I’m not talking about situations like the Miracle League, or sporting events specifically accommodating people with disabilities. (When I was in college, my university had the national champion wheelchair basketball team, and their level of skill and ferocity was like nothing I’ve seen before or since.) In those instances, opportunities have been created and nurtured, opportunities for determined individuals to find their own boundaries outside of those imposed on them by their impairments.

When persons with disabilities experience situations outside of their usual life, not as a progression into something real but rather as a chance to experience (even if artificially) the feeling of participation, that’s not inspiration porn. It might not mean a great deal in the long run, and it might not change much in the life of the participant. But it can bring happiness to someone for whom happiness can be fleeting, and that’s obviously a positive thing, as far as it goes.

But when these experiences are presented for show, when The Today Show (a chronic offender) runs a story, complete with treacle piano music and slow-motion shots and misty-eyed correspondents, that’s inspiration porn. When our children become the vehicle for the general public to feel like things are changing and it’s time to worry about something else now, that’s inspiration porn. When moments of personal achievement are turned into opportunities for the rest of us to feel like perhaps there’s no longer any need for that next great human rights struggle, because gosh, look how happy he is, THAT is the most damaging flavor of inspiration porn there is.

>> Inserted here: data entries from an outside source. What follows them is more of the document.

(* ===== verification/Supervisor.v ===== *)
(** The queue processor: internal/feed/queue.go.

    The processor runs every worker in a goroutine of its own; a goroutine ends
    by sending one result on the channel [done], whose buffer holds as many
    results as there are workers.  The processor's loop receives results,
    restarts workers after a back-off, resets stuck jobs on every tick, and on
    cancellation drains the channel.

    The store behind the processor is the interface [QueueMaintenanceStore]
    with the laws [MaintenanceLaws]; the development store is an instance.
    [sys] is the state of the processor's loop, of the goroutines and of the
    channel; [sys_step] has one constructor for each thing that can happen
    next, so that every interleaving is a sequence of steps.  A worker's own
    work is outside (it is an interface): when and how its Run returns, and
    what it and the other components do to the store meanwhile, is left open.
    A processor without workers only waits for its context and is left out. *)
From stdpp Require Import base list option strings gmap.
From Stdlib Require Import Ascii ZArith Lia.
From S2P Require Import Prelude GoStrings GoTime RefreshStatus DevStore RefreshQueue.

(** ** Restarts *)

Definition maxWorkerRestarts : Z := 3.
Definition defaultPollInterval : Duration := 10 * Second.
Definition defaultStuckThreshold : Duration := 5 * Minute.
Definition workerBackoffs : list Duration := [5 * Second; 30 * Second; 5 * Minute].

Record workerLifecycleState := mk_lifecycle {
  restartCounts : gmap string Z;
  exited : Z;
  total : Z
}.

Record workerRestart := mk_restart { attempts : Z; backoff : Duration }.

Definition newWorkerLifecycleState (workerCount : nat) : workerLifecycleState :=
  mk_lifecycle ∅ 0 (Z.of_nat workerCount).

Definition markExited (s : workerLifecycleState) : workerLifecycleState :=
  mk_lifecycle (restartCounts s) (exited s + 1) (total s).

Definition allWorkersExited (s : workerLifecycleState) : bool := total s <=? exited s.

(** [workerBackoffs] is read at an index below its length. *)
Definition claimRestart (workerName : string) (s : workerLifecycleState)
    : workerRestart * bool * workerLifecycleState :=
  let n := default 0 (restartCounts s !! workerName) in
  if maxWorkerRestarts <=? n then (mk_restart n 0, false, s)
  else (mk_restart (n + 1) (default 0 (workerBackoffs !! Z.to_nat n)), true,
        mk_lifecycle (<[workerName := n + 1]> (restartCounts s)) (exited s) (total s)).

(** ** Results *)

(** The error a worker returned, as far as the processor looks at it. *)
Inductive worker_error := Canceled | OtherError.

Record workerResult := mk_result { resName : string; resErr : option worker_error }.

(** [ctxDone] is [ctx.Err() != nil]. *)
Definition isCanceled (ctxDone : bool) (r : workerResult) : bool :=
  match resErr r with Some Canceled => true | _ => ctxDone end.

(** The registered names; a name not registered is nil. *)
Definition findWorker (workers : list string) (name : string) : option string :=
  List.find (fun w => bool_decide (w = name)) workers.

(** Whether the worker is restarted, after which wait. *)
Definition restartWorker (workers : list string) (r : workerResult) (s : workerLifecycleState)
    : option (string * workerRestart) * workerLifecycleState :=
  let '(restart, ok, s) := claimRestart (resName r) s in
  if negb ok then (None, s)
  else match findWorker workers (resName r) with
       | None => (None, s)
       | Some w => (Some (w, restart), s)
       end.
(* ===== verification/Cid.v ===== *)
(** Content identifiers: [src/primitives/cid] ([cid.cpp], [comm_cid.cpp]),
    [src/codec/uvarint.hpp] and [src/crypto/hasher].

    The varints, multihashes and the [ContentIdentifierCodec] are libp2p's: the
    class [Multiformats] has their operations and [MultiformatsLaws] what the
    multiformats specifications say of them. *)
From stdpp Require Import base numbers countable list gmap strings.
From S2P Require Import Prelude Crypto.

Open Scope Z_scope.

(** ** libp2p's operations *)

Class Multiformats (Multihash : Type) := {
  (** [UVarint::create( span )]: the value and the number of bytes it takes. *)
  uv_create : bytes → option (Z * Z);
  (** [UVarint{ n }.toVector()]. *)
  uv_encode : Z → bytes;
  (** [Multihash::create( type, hash )], or the value of its error. *)
  mh_create : Z → bytes → outcome Z Multihash;
  getType : Multihash → Z;
  getHash : Multihash → bytes;
  (** [ContentIdentifierCodec::encode] and [decode], on the fields. *)
  codec_encode : Z → Z → Multihash → outcome Z bytes;
  codec_decode : bytes → outcome Z (Z * Z * Multihash);
  (** The conversions of a [uint64_t] to libp2p's enums. *)
  to_Version : Z → Z;
  to_Multicodec : Z → Z;
  to_HashType : Z → Z;
  (** [libp2p::crypto::sha256]; the assertion on its result holds. *)
  libp2p_sha256 : bytes → bytes
}.

(** The codes of the multicodec table. *)
Definition Version_V0 : Z := 0.
Definition Version_V1 : Z := 1.
Definition DAG_PB : Z := 0x70.
Definition DAG_CBOR : Z := 0x71.
Definition RAW : Z := 0x55.
Definition HashType_sha256 : Z := 0x12.
Definition HashType_blake2b_256 : Z := 0xb220.

Inductive CidError :=
| EMPTY_VERSION
| RESERVED_VERSION
| EMPTY_MULTICODEC
| ZERO_INPUT_LENGTH
| INPUT_TOO_SHORT
| INCONSISTENT_LENGTH
| MultihashError (value : Z)
| CodecError (value : Z).

#[export] Instance CidError_eq_dec : EqDecision CidError.
Proof. solve_decision. Defined.

Section cid.
Context {Multihash : Type} `{!Multiformats Multihash}.

(** ** [codec/uvarint.hpp] *)

(** [uvarint::read<error, T>( input )]: the value and what is left of the input;
    [cast] is the conversion to [T]. *)
Definition uv_read {E} (error : E) (cast : Z → Z) (input : bytes) : outcome E (Z * bytes) :=
  match uv_create input with
  | None => failure error
  | Some (value, n) => success (cast value, drop (Z.to_nat n) input)
  end.

(** [uvarint::readBytes].  A size of [2^63] and more is negative as a
    [ptrdiff_t], passes the test and violates the contract of [subspan]. *)
Definition uv_readBytes {E} (error_length error_data : E) (input : bytes) :
    attempt E (bytes * bytes) :=
  '(n, input) ← attempt_of (uv_read error_length id input);
  if size input <? swrap 64 n then failed error_data
  else if swrap 64 n <? 0 then thrown
  else returned (take (Z.to_nat n) input, drop (Z.to_nat n) input).

(** ** [cid.cpp] *)

Record CID := mkCID {
  version : Z;
  content_type : Z;
  content_address : Multihash
}.

(** [CID()]: [Multihash::create( {}, {} ).value()] is [mh_default]. *)
Definition default_CID (mh_default : Multihash) : CID := mkCID 0 0 mh_default.

(** [CID::toBytes] and [CID::fromBytes]. *)
Definition toBytes (c : CID) : outcome CidError bytes :=
  match codec_encode (version c) (content_type c) (content_address c) with
  | success b => success b
  | failure e => failure (CodecError e)
  end.

Definition fromBytes (input : bytes) : outcome CidError CID :=
  match codec_decode input with
  | success (v, t, a) => success (mkCID v t a)
  | failure e => failure (CodecError e)
  end.

(** [input.size() >= 2 && HashType{ input[0] } == sha256 && input[1] == 32]. *)
Definition sha256_head (input : bytes) : bool :=
  match input with
  | b0 :: b1 :: _ => (to_HashType b0 =? HashType_sha256) && (b1 =? 32)
  | _ => false
  end.

(** The first branch of [CID::read]: the version and the content type. *)
Definition read_head (input : bytes) (prefix : bool) : outcome CidError (Z * Z * bytes) :=
  if sha256_head input then
    if negb prefix && (size input <? 34) then failure INCONSISTENT_LENGTH
    else success (Version_V0, DAG_PB, input)
  else
    '(version, input) ← uv_read EMPTY_VERSION to_Version input;
    if negb (version =? Version_V0) && negb (version =? Version_V1) then failure RESERVED_VERSION
    else
      '(codec, input) ← uv_read EMPTY_MULTICODEC to_Multicodec input;
      success (version, codec, input).

(** [CID::read]: the CID and what is left of the input.  With [prefix] the hash
    is zeros; a negative size violates the contract of [gsl::span]. *)
Definition read (input : bytes) (prefix : bool) : attempt CidError (CID * bytes) :=
  '(version, codec, input) ← attempt_of (read_head input prefix);
  '(hash_type, input) ← attempt_of (uv_read ZERO_INPUT_LENGTH to_HashType input);
  '(hash_size, input) ← attempt_of (uv_read INPUT_TOO_SHORT id input);
  '(hash_span, input) ←
    (if prefix then
       if swrap 64 hash_size <? 0 then thrown
       else returned (replicate (Z.to_nat hash_size) 0, input)
     else if size input <? swrap 64 hash_size then failed INCONSISTENT_LENGTH
     else if swrap 64 hash_size <? 0 then thrown
     else returned (take (Z.to_nat hash_size) input, drop (Z.to_nat hash_size) input));
  match mh_create hash_type hash_span with
  | failure e => failed (MultihashError e)
  | success hash => returned (mkCID version codec hash, input)
  end.

(** ** [crypto/hasher] *)

Definition sha2_256 (buffer : bytes) : outcome Z Multihash :=
  mh_create HashType_sha256 (libp2p_sha256 buffer).

Definition blake2b_256 (buffer : bytes) : outcome Z Multihash :=
  mh_create HashType_blake2b_256 (Blake2.blake2b_256 buffer).

(** [GetMethods().at( hash_type )] throws [std::out_of_range] for the hash types
    that are not in the map. *)
Definition calculate (hash_type : Z) (buffer : bytes) : attempt Z Multihash :=
  if hash_type =? HashType_sha256 then attempt_of (sha2_256 buffer)
  else if hash_type =? HashType_blake2b_256 then attempt_of (blake2b_256 buffer)
  else thrown.

(** [common::getCidOf]. *)
Definition getCidOf (data : bytes) : outcome CidError CID :=
  match mh_create HashType_blake2b_256 (Blake2.blake2b_256 data) with
  | failure e => failure (MultihashError e)
  | success hash => success (mkCID Version_V1 DAG_CBOR hash)
  end.

(** ** [comm_cid.cpp] *)

Definition kCommitmentBytesLen : Z := 32.
Definition FC_UNSEALED_V1 : Z := 0xfc1.
Definition FC_SEALED_V1 : Z := 0xfc2.

(** The keys of [kFilecoinMultihashNames]: the enumerators, which count from
    [FC_UNSEALED_V1]. *)
Definition kFilecoinMultihashNames : list Z := seqZ FC_UNSEALED_V1 10.

Inductive CommError :=
| INVALID_HASH
| INCORRECT_LENGTH
| CommMultihashError (value : Z).

#[export] Instance CommError_eq_dec : EqDecision CommError.
Proof. solve_decision. Defined.

Definition validFilecoinMultihash (code : Z) : bool :=
  bool_decide (code ∈ kFilecoinMultihashNames).

(** [static_cast<HashType>( code )] is the code itself. *)
Definition commitmentToCID (commitment : bytes) (code : Z) : outcome CommError CID :=
  if negb (validFilecoinMultihash code) then failure INVALID_HASH
  else
    match mh_create code commitment with
    | failure e => failure (CommMultihashError e)
    | success mh => success (mkCID Version_V1 RAW mh)
    end.

(** A failure throws ([_OUTCOME_EXCEPT_1]). *)
Definition replicaCommitmentV1ToCID (comm_r : bytes) : attempt CommError CID :=
  match commitmentToCID comm_r FC_SEALED_V1 with success c => returned c | failure _ => thrown end.
Definition dataCommitmentV1ToCID (comm_d : bytes) : attempt CommError CID :=
  match commitmentToCID comm_d FC_UNSEALED_V1 with success c => returned c | failure _ => thrown end.
Definition pieceCommitmentV1ToCID (comm_p : bytes) : attempt CommError CID :=
  dataCommitmentV1ToCID comm_p.

(** [Blob<n>::fromSpan] of [common/blob.hpp]. *)
Definition Blob_fromSpan (n : Z) (span : bytes) : outcome CommError bytes :=
  if negb (size span =? n) then failure INCORRECT_LENGTH else success span.

Definition CIDToCommitment (c : CID) : outcome CommError Multihash :=
  if negb (validFilecoinMultihash (getType (content_address c))) then failure INVALID_HASH
  else success (content_address c).

Definition CIDToDataCommitmentV1 (c : CID) : outcome CommError bytes :=
  result ← CIDToCommitment c;
  if negb (getType result =? FC_UNSEALED_V1) then failure INVALID_HASH
  else Blob_fromSpan kCommitmentBytesLen (getHash result).

Definition CIDToPieceCommitmentV1 (c : CID) : outcome CommError bytes := CIDToDataCommitmentV1 c.

Definition CIDToReplicaCommitmentV1 (c : CID) : outcome CommError bytes :=
  result ← CIDToCommitment c;
  if negb (getType result =? FC_SEALED_V1) then failure INVALID_HASH
  else Blob_fromSpan kCommitmentBytesLen (getHash result).

End cid.

Arguments CID Multihash : clear implicits.
Arguments mkCID {Multihash} _ _ _.

#[export] Instance CID_eq_dec {M} `{EqDecision M} : EqDecision (CID M).
Proof. solve_decision. Defined.

#[export] Instance CID_countable {M} `{Countable M} : Countable (CID M).
Proof.
  refine (inj_countable' (λ c, (version c, content_type c, content_address c)) (λ '(v, t, a), mkCID v t a) _).
  by intros [].
Defined.

(** ** What the specifications say *)

Class MultiformatsLaws (Multihash : Type) `{!Multiformats Multihash} := {
  uv_create_encode n rest : 0 ≤ n < 2 ^ 64 →
    uv_create (uv_encode n ++ rest) = Some (n, size (uv_encode n));
  uv_encode_small n : 0 ≤ n < 128 → uv_encode n = [n];
  uv_encode_nonempty n : uv_encode n ≠ [];
  (** A multihash has at most 127 bytes ([kMaxHashLength]) and is its type and
      its bytes. *)
  mh_create_ok t h : size h ≤ 127 → ∃ m, mh_create t h = success m;
  mh_create_long t h : 127 < size h → ∃ e, mh_create t h = failure e;
  mh_create_spec t h m : mh_create t h = success m → getType m = t ∧ getHash m = h;
  mh_size m : size (getHash m) ≤ 127;
  mh_ext m m' : getType m = getType m' → getHash m = getHash m' → m = m';
  (** CIDv1: version, codec, multihash; CIDv0: the bare multihash. *)
  codec_encode_v1 t a : 0 ≤ t < 2 ^ 64 → 0 ≤ getType a < 2 ^ 64 →
    codec_encode Version_V1 t a =
      success (uv_encode 1 ++ uv_encode t ++ uv_encode (getType a) ++
               uv_encode (size (getHash a)) ++ getHash a);
  codec_encode_v0 a : getType a = HashType_sha256 → size (getHash a) = 32 →
    codec_encode Version_V0 DAG_PB a =
      success (uv_encode HashType_sha256 ++ uv_encode 32 ++ getHash a);
  codec_roundtrip v t a b : codec_encode v t a = success b → codec_decode b = success (v, t, a);
  (** The enumerators the source names convert to themselves. *)
  to_Version_id : to_Version Version_V1 = Version_V1;
  to_HashType_byte b : 0 ≤ b < 256 → to_HashType b = b;
  sha256_size b : size (libp2p_sha256 b) = 32
}.

(** ** Reading back a CID *)

Section laws.
Context {M : Type} `{!Multiformats M, !MultiformatsLaws M}.
Implicit Types (c : CID M) (a : M).

(** A CID the multicodec table describes: version 1 with codes the enums hold,
    or version 0, which is always a SHA-256 multihash of a [dag-pb] node. *)
Inductive wf_cid : CID M → Prop :=
| wf_v1 t a :
    0 ≤ t < 2 ^ 64 → to_Multicodec t = t →
    0 ≤ getType a < 2 ^ 64 → to_HashType (getType a) = getType a →
    wf_cid (mkCID Version_V1 t a)
| wf_v0 a :
    getType a = HashType_sha256 → size (getHash a) = 32 → wf_cid (mkCID Version_V0 DAG_PB a).

(** The bytes before the hash. *)
Definition cid_prefix (c : CID M) : bytes :=
  let mh := uv_encode (getType (content_address c)) ++ uv_encode (size (getHash (content_address c))) in
  if version c =? Version_V0 then mh else uv_encode 1 ++ uv_encode (content_type c) ++ mh.

Lemma toBytes_wf c : wf_cid c → toBytes c = success (cid_prefix c ++ getHash (content_address c)).
Proof.
  destruct 1 as [t a Ht Hc Ha Hh|a Ha Hs]; unfold toBytes, cid_prefix; cbn [version content_type content_address].
  - rewrite codec_encode_v1 by done. change (Version_V1 =? Version_V0) with false. cbv iota. by rewrite <- !app_assoc.
  - rewrite codec_encode_v0 by done. change (Version_V0 =? Version_V0) with true. cbv iota. by rewrite Ha, Hs, <- app_assoc.
Qed.

Lemma uv_read_encode {E} (error : E) cast n rest : 0 ≤ n < 2 ^ 64 →
  uv_read error cast (uv_encode n ++ rest) = success (cast n, rest).
Proof.
  intros Hn. unfold uv_read. rewrite uv_create_encode by done.
  unfold size. by rewrite Nat2Z.id, drop_app_length.
Qed.

Lemma hash_size_bound a : 0 ≤ size (getHash a) < 2 ^ 63.
Proof. pose proof (mh_size a). pose proof (size_nonneg (getHash a)). lia. Qed.

(** What [read_head] leaves: the varints of the multihash. *)
Definition mh_head (a : M) : bytes := uv_encode (getType a) ++ uv_encode (size (getHash a)).

Lemma sha256_head_v1 l : sha256_head (uv_encode 1 ++ l) = false.
Proof.
  rewrite (uv_encode_small 1) by lia. destruct l; cbn; [done|]. by rewrite to_HashType_byte by lia.
Qed.
Lemma addChild_spec name child n n' child' : addChild name child n = returned (n', child') →
  ∃ cid sz, links_ n' = emplace name (mkIPLDLink cid name sz) (links_ n) ∧
    child_nodes_size_ n' = u64 (child_nodes_size_ n + sz) ∧ node_op n n' ∧
    (∃ c, getCID child = returned (cid, c) ∧ node_size c = returned (sz, child')).
Proof.
  intros Hadd. assert (node_op n n') as Hop by (by eapply op_addChild).
  revert Hadd. unfold addChild. destruct (getCID child) as [[cid c1]| |]; try done. cbn [mbind attempt_bind].
  destruct (node_size c1) as [[sz c2]| |] eqn:Hsz; try done. intros [= <- <-]. exists cid, sz. eauto 6.
Qed.

Lemma sized_op_sound n n' : node_wf n → child_nodes_size_ n = u64 (links_size (links_ n)) → sized_op n n' →
  node_wf n' ∧ child_nodes_size_ n' = u64 (links_size (links_ n')).
Proof.
  intros Hwf Hs. destruct 1 as [name child n n' child' Hn Hadd|name n|n n' Hop Hl Hc].
  - destruct (addChild_spec _ _ _ _ _ Hadd) as (cid & sz & Hl & Hc & Hop & _).
    split; [by apply (node_op_wf n)|]. rewrite Hl, Hc, Hs. unfold emplace. rewrite Hn, links_size_insert by done.
    rewrite wrap_add_l. cbn [link_size]. f_equal. lia.
  - split; [apply (node_op_wf n); [done|constructor]|]. unfold removeLink. destruct (links_ n !! name) as [l|] eqn:Hl; [|done].
    cbn [child_nodes_size_ links_]. rewrite (links_size_delete _ _ l) by done. rewrite Hs. by rewrite wrap_sub_l.
  - split; [by apply (node_op_wf n)|]. by rewrite Hl, Hc.
Qed.

Lemma sized_ops_sound n : rtc sized_op new_node n → node_wf n ∧ child_nodes_size_ n = u64 (links_size (links_ n)).
Proof.
  assert (∀ n1 n2, rtc sized_op n1 n2 → node_wf n1 → child_nodes_size_ n1 = u64 (links_size (links_ n1)) →
    node_wf n2 ∧ child_nodes_size_ n2 = u64 (links_size (links_ n2))) as Hrtc.
  { induction 1 as [|n1 n2 n3 Hop _ IH]; [done|]. intros Hwf Hs. apply (sized_op_sound _ _ Hwf Hs) in Hop as [??]. by apply IH. }
  intros Hr. apply (Hrtc _ _ Hr); [apply new_node_wf|done].
Qed.

(** What [size] counts.  As long as children are added under new names, a
    node's size is that of its bytes and of its links' cumulative sizes.  The two
    other ways to change the links lose the account: adding a child under a name
    in use leaves the links but adds the child's size, and a link that was added
    with [addLink] (as every link of a decoded node is) is subtracted when it is
    removed although it was never added, so that a node without child sizes ends
    with one just under [2^64]. *)
Theorem node_size_accounts n :
  rtc sized_op new_node n →
  (∃ n', node_size n = returned (u64 (size (node_serialize toBuffer n) + links_size (links_ n)), n')) ∧
  (∀ name child n' child', addChild name child n = returned (n', child') → is_Some (links_ n !! name) →
     ∃ sz c, node_size child = returned (sz, c) ∧
     links_ n' = links_ n ∧ child_nodes_size_ n' = u64 (links_size (links_ n') + sz)) ∧
  (∀ l, links_ n !! link_name l = None →
     let n' := removeLink (link_name l) (addLink l n) in
     links_ n' = links_ n ∧ child_nodes_size_ n' = u64 (links_size (links_ n) - link_size l)).
Proof.
  intros [Hwf Hs]%sized_ops_sound. split_and!.
  - destruct (block_got _ Hwf) as (h & n' & _ & Hg & _ & _ & _ & Hcs & _). exists n'.
    unfold node_size, getRawBytes. rewrite Hg. cbn [mbind attempt_bind block_bytes mret attempt_ret]. rewrite Hcs, Hs. by rewrite wrap_add_r.
  - intros name child n' child' Hadd [l Hl]. destruct (addChild_spec _ _ _ _ _ Hadd) as (cid & sz & Hl' & Hc & _ & c & Hcid & Hsz).
    exists sz, child'. split.
    + revert Hsz. unfold node_size, getRawBytes. unfold getCID in Hcid. revert Hcid.
      destruct (getIPLDBlock child) as [[b c1]| |] eqn:Hb; try done. intros [= _ <-].
      by rewrite (getIPLDBlock_again _ _ _ Hb).
    + unfold emplace in Hl'. rewrite Hl in Hl'. split; [done|]. rewrite Hc, Hl', Hs. by rewrite wrap_add_l.
  - intros l Hl. cbv zeta. unfold removeLink, addLink, emplace. cbn [links_ child_nodes_size_]. rewrite Hl, lookup_insert_eq.
    cbn [links_ child_nodes_size_]. split; [by apply delete_insert_id|]. rewrite Hs. by rewrite wrap_sub_l.
Qed.

End nodes.

(** *** Reading a node back *)

Lemma add_destinations {M} ds (n : IPLDNodeImpl M) : ipld_block_ n = None →
  foldl (λ n d, addDestination d n) n ds =
    mkNode (content_ n) (links_ n) (child_nodes_size_ n) None (list_to_set ds ∪ destinations_ n).
Proof.
  revert n. induction ds as [|d ds IH]; intros n Hn; cbn [foldl list_to_set].
  - rewrite (left_id_L ∅ (∪)). destruct n; cbn in *. by subst.
  - rewrite IH by done. unfold addDestination. cbn [content_ links_ child_nodes_size_ destinations_].
    f_equal. set_solver.
Qed.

If you find those stories to be inspirational in a way that feels meaningful to you, I hope that’s the beginning of something, not the end. If you watch that story and see how much a disabled person’s life can be changed by moments of kindness and a short ride in a world that otherwise elutes them, I hope you’ll ask yourself what you might do, either in your place of business or the school your child attends or as a voter in your community, to change that rough world.

The Americans With Disabilities Act isn’t sexy, and it’s unlikely to bring a tear to your eye. But just imagine what the world would look like without it.